Provided information:
Definition is_live (e : EntityAttributeValueIndex) : bool :=
  match CrudStatus_from_str (eavi_value e) with Ok Live => true | _ => false end.

Definition reduce_remove_entry_inner (latest_deleted_address _deletion_address : Address) :
    M Address :=
  maybe_entry ← m_get latest_deleted_address;
  entry ← lift (ok_or (HolochainError_ErrorGeneric "trying to remove a missing entry") maybe_entry);
  if is_sys (Entry_entry_type entry) then
    lift (Err (HolochainError_ErrorGeneric "trying to remove a system entry type"))
  else
    status_eavs ← fetch_eavi (eavi_query_of latest_deleted_address Attribute_CrudStatus);
    if negb (forallb is_live status_eavs) then
      lift (Err (HolochainError_ErrorGeneric "entry_status != CrudStatus::Live"))
    else
      new_status_eav ←
        lift (map_err (λ _, HolochainError_ErrorGeneric "Could not create eav")
                (create_crud_status_eav now latest_deleted_address Deleted));
      _ ← add_eavi new_status_eav;
      mret latest_deleted_address.

(** ** dht_reducers.rs

    A reducer returns [None] to keep the old store; the world keeps what was
    written. *)

Definition reduce_commit_entry (old_store : DhtStore) (w : World) (entry : Entry) :
    option DhtStore * World :=
  match reduce_store_entry_inner entry w with
  | (Ok _, w) => (Some old_store, w)
  | (Err _, w) => (None, w)
  end.

(** What happens to the stores for an aspect: [Held r] is the [hold_result],
    [Abandoned] the early return of [.ok()?]. *)
Inductive HoldOutcome : Type :=
| Held (r : Result HolochainError ())
| Abandoned.

Definition hold_error (prefix : string) (e : HolochainError) : HolochainError :=
  HolochainError_ErrorGeneric (prefix +:+ HolochainError_fmt e).

(** The fold over the links to remove: every link is processed, the last error
    is the result. *)
Fixpoint remove_links (link_data : LinkData) (header : ChainHeader)
    (links_to_remove : list Address) (acc : Result HolochainError ()) (w : World) :
    Result HolochainError () * World :=
  match links_to_remove with
  | [] => (acc, w)
  | link_addresses :: rest =>
      let '(r, w) := reduce_add_remove_link_inner link_data link_addresses
                       LinkModification_Remove header w in
      remove_links link_data header rest
        (match r with
         | Ok _ => acc
         | Err e => Err (hold_error "EntryAspect::LinkRemove hold error: " e)
         end) w
  end.

Definition hold_aspect_inner (aspect : EntryAspect) (w : World) : HoldOutcome * World :=
  let result prefix (r : Result HolochainError Address) :=
    Held (match r with Ok _ => Ok () | Err e => Err (hold_error prefix e) end) in
  match aspect with
  | Aspect_Content entry header =>
      match reduce_store_entry_inner entry w with
      | (Ok _, w) =>
          match add_header_for_entry now entry header w with
          | (Ok _, w) => (Held (Ok ()), w)
          | (Err _, w) => (Abandoned, w)
          end
      | (Err e, w) => (Held (Err (hold_error "EntryAspect::Content hold error: " e)), w)
      end
  | Aspect_LinkAdd link_data header =>
      let '(r, w) := reduce_add_remove_link_inner link_data
                       (Entry_address (Entry_LinkAdd link_data)) LinkModification_Add header w in
      (result "EntryAspect::LinkAdd hold error: " r, w)
  | Aspect_LinkRemove link_data links_to_remove header =>
      let '(r, w) := remove_links link_data header links_to_remove (Ok ()) w in (Held r, w)
  | Aspect_Update entry header =>
      match link_update_delete header with
      | Some crud_link =>
          let '(r, w) := reduce_update_entry_inner crud_link (Entry_address entry) w in
          (result "EntryAspect::Update hold error: " r, w)
      | None =>
          (Held (Err (HolochainError_ErrorGeneric
             "EntryAspect::Update without crud_link in header received!")), w)
      end
  | Aspect_Deletion header =>
      match link_update_delete header with
      | Some crud_link =>
          let '(r, w) := reduce_remove_entry_inner crud_link (entry_address header) w in
          (result "EntryAspect::Deletion hold error: " r, w)
      | None =>
          (Held (Err (HolochainError_ErrorGeneric
             "EntryAspect::Deletion without crud_link in header received!")), w)
      end
  | Aspect_Header _ =>
      (Held (Err (HolochainError_ErrorGeneric
         "Got EntryAspect::Header which is not implemented.")), w)
  end.

Definition reduce_hold_aspect (old_store : DhtStore) (w : World) (aspect : EntryAspect)
    (id : HoldAspectAttemptId) : Outcome (option DhtStore * World) :=
  match hold_aspect_inner aspect w with
  | (Abandoned, w) => Ret (None, w)
  | (Held (Ok tt), w) =>
      store ← mark_aspect_as_held old_store aspect;
      Ret (Some (mark_hold_aspect_complete store id (Ok tt)), w)
  | (Held (Err e), w) => Ret (Some (mark_hold_aspect_complete old_store id (Err e)), w)
  end.

Definition reduce_queue_holding_workflow (old_store : DhtStore) (p : PendingValidation)
    (maybe_delay : option (SystemTime * Duration)) : Outcome (option DhtStore) :=
  entry_aspect ← EntryAspect_from_pending p;
  held ← AspectMap_contains (holding_map old_store) entry_aspect;
  Ret (if (held : bool) then None
       else if has_same_queued_holding_worfkow old_store p then None
       else if has_same_in_process_holding_worfkow old_store p then None
       else Some (set_queues old_store
                    (queued_holding_workflows old_store ++
                     [{| pending := p; timeout := ValidationTimeout_from <$> maybe_delay |}])
                    (in_process_holding_workflows old_store))).

(** The key by which [reduce_prune] deduplicates ([Itertools::unique_by]). *)
Definition prune_key (p : PendingValidationWithTimeout) : ValidatingWorkflow * Address :=
  (workflow (pending p), entry_address (ewh_header (entry_with_header (pending p)))).

Fixpoint unique_by {A B} `{EqDecision B} (f : A → B) (seen : list B) (l : list A) : list A :=
  match l with
  | [] => []
  | x :: l => if decide (f x ∈ seen) then unique_by f seen l
              else x :: unique_by f (f x :: seen) l
  end.

Definition reduce_prune (old_store : DhtStore) : option DhtStore :=
  let pruned_queue := unique_by prune_key [] (queued_holding_workflows old_store) in
  if Nat.ltb (length pruned_queue) (length (queued_holding_workflows old_store))
  then Some (set_queues old_store pruned_queue (in_process_holding_workflows old_store))
  else None.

Problem to work on: Keep both end lines and retype everything in the records above from the line containing "link_addresses :: rest =>" through the line containing "Ok _ => acc", exactly, with nothing else.

Task response:
  | link_addresses :: rest =>
      let '(r, w) := reduce_add_remove_link_inner link_data link_addresses
                       LinkModification_Remove header w in
      remove_links link_data header rest
        (match r with
         | Ok _ => acc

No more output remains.